Look through the data below and extract, unchanged, the lines from the one that contains "- apply existsb_eqb_In" to the one that contains "Lemma loop_closed l", both included.
*** Opening TASK MATERIAL ***
Lemma visit_closed st v :
  In v venueSet -> closed (fst st) -> closed (fst (step st v)) /\ In v (fst (step st v))
  /\ forall x, In x (fst st) -> In x (fst (step st v)).
Proof.
  unfold closedUnder. intros Hv (N & S & C). rewrite visit_processed.
  destruct (existsb (String.eqb v) (fst st)) eqn:E.
  - apply existsb_eqb_In in E. repeat split; auto.
  - assert (~ In v (fst st)) as Nv.
    { intros H. apply existsb_eqb_In in H. congruence. }
    split; [|split].
    + split; [|split].
      * apply List.NoDup_app; [exact N|apply members_NoDup; exact Hv|].
        intros x Hp Hm. apply Nv. apply (C x v Hp).
        rewrite (members_class v x Hv Hm). apply members_self. exact Hv.
      * intros x. rewrite in_app_iff. intros [H|H]; [auto|].
        apply (members_within v); auto.
      * intros x y. rewrite !in_app_iff. intros [H|H] Hy.
        -- left. exact (C x y H Hy).
        -- right. rewrite (members_class v x Hv H) in Hy. exact Hy.
    + apply in_app_iff. right. apply members_self. exact Hv.
    + intros x H. apply in_app_iff. auto.
Qed.

Lemma loop_closed l st :
  (forall v, In v l -> In v venueSet) -> closed (fst st) ->
  closed (fst (fold_left step l st))
  /\ forall x, In x (fst st) \/ In x l -> In x (fst (fold_left step l st)).
Proof.
  revert st. induction l as [|v l IH]; simpl; intros st Hl C.
  - split; [exact C|]. intros x [H|[]]. exact H.
  - destruct (visit_closed st v (Hl v (or_introl eq_refl)) C) as (C' & Hv & Hk).
    destruct (IH (step st v) (fun x H => Hl x (or_intror H)) C') as [C2 K].
    split; [exact C2|]. intros x [H|[<-|H]]; apply K; auto.
Qed.

End VisitLoop.

Section VenueOrder.

Import Venues Arrays.

Variables (clusterDefs : list (list string)) (getRating : Show -> Z) (dayShows : list Show).

Local Abbreviation venueSet := (uniq (map venue dayShows)).
Local Abbreviation toKey := (venueToClusterKey clusterDefs).
Local Abbreviation byKey := (clusterByKey clusterDefs).

Lemma insertGroup_perm g l : Permutation (insertGroup g l) (g :: l).
Proof.
  induction l as [|h l IH]; simpl; [reflexivity|].
  destruct (maxRating h <=? maxRating g); [reflexivity|]. rewrite IH. apply perm_swap.
Qed.

Lemma sortGroups_perm l : Permutation (sortGroups l) l.
Proof.
  induction l as [|g l IH]; simpl; [reflexivity|].
  rewrite insertGroup_perm. constructor. exact IH.
Qed.

Lemma venueSet_In v : In v venueSet <-> exists s, In s dayShows /\ venue s = v.
Proof.
  rewrite uniq_In, in_map_iff. split; intros (s & A & B); eauto.
Qed.

Lemma sorted_venues_In v : In v (sortStr venueSet) <-> In v venueSet.
Proof.
  split; apply Permutation_in; [|symmetry]; apply sortStr_perm.
Qed.

Lemma ordered_venues_processed :
  Permutation (getOrderedVenuesForDay clusterDefs getRating dayShows)
    (fst (fold_left (visit venueSet toKey byKey (venueMaxRating getRating dayShows))
            (sortStr venueSet) ([], []))).
Proof.
  unfold getOrderedVenuesForDay, buildGroups.
  rewrite <- loop_groups by reflexivity.
  apply Permutation_flat_map, sortGroups_perm.
Qed.

Hypothesis clusters_disjoint : List.NoDup (concat clusterDefs).
Hypothesis clusters_nonempty : List.Forall (fun c => c <> []) clusterDefs.

Lemma members_cluster v k :
  toKey !! v = Some k ->
  exists c, In c clusterDefs /\ In v c /\ k = keyOf c /\ byKey !! k = Some c.
Proof.
  intros E. apply toKey_fold_source in E as [E|(c & Hc & Hv & ->)].
  - rewrite lookup_empty in E. discriminate.
  - exists c. repeat split; auto. apply byKey_fold_member; assumption.
Qed.

Lemma members_self_wf v :
  In v venueSet -> In v (membersOf venueSet toKey byKey v).
Proof.
  intros Hv. unfold membersOf. destruct (toKey !! v) as [k|] eqn:E; [|left; reflexivity].
  destruct (negb (String.eqb k EmptyString)); [|left; reflexivity].
  destruct (members_cluster v k E) as (c & Hc & Hvc & -> & B). rewrite B. simpl.
  apply filter_In. split; [exact Hvc|]. apply existsb_eqb_In. exact Hv.
Qed.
*** Closing TASK MATERIAL ***
ANSWER SECTION ▸
  - apply existsb_eqb_In in E. repeat split; auto.
  - assert (~ In v (fst st)) as Nv.
    { intros H. apply existsb_eqb_In in H. congruence. }
    split; [|split].
    + split; [|split].
      * apply List.NoDup_app; [exact N|apply members_NoDup; exact Hv|].
        intros x Hp Hm. apply Nv. apply (C x v Hp).
        rewrite (members_class v x Hv Hm). apply members_self. exact Hv.
      * intros x. rewrite in_app_iff. intros [H|H]; [auto|].
        apply (members_within v); auto.
      * intros x y. rewrite !in_app_iff. intros [H|H] Hy.
        -- left. exact (C x y H Hy).
        -- right. rewrite (members_class v x Hv H) in Hy. exact Hy.
    + apply in_app_iff. right. apply members_self. exact Hv.
    + intros x H. apply in_app_iff. auto.
Qed.

Lemma loop_closed l st :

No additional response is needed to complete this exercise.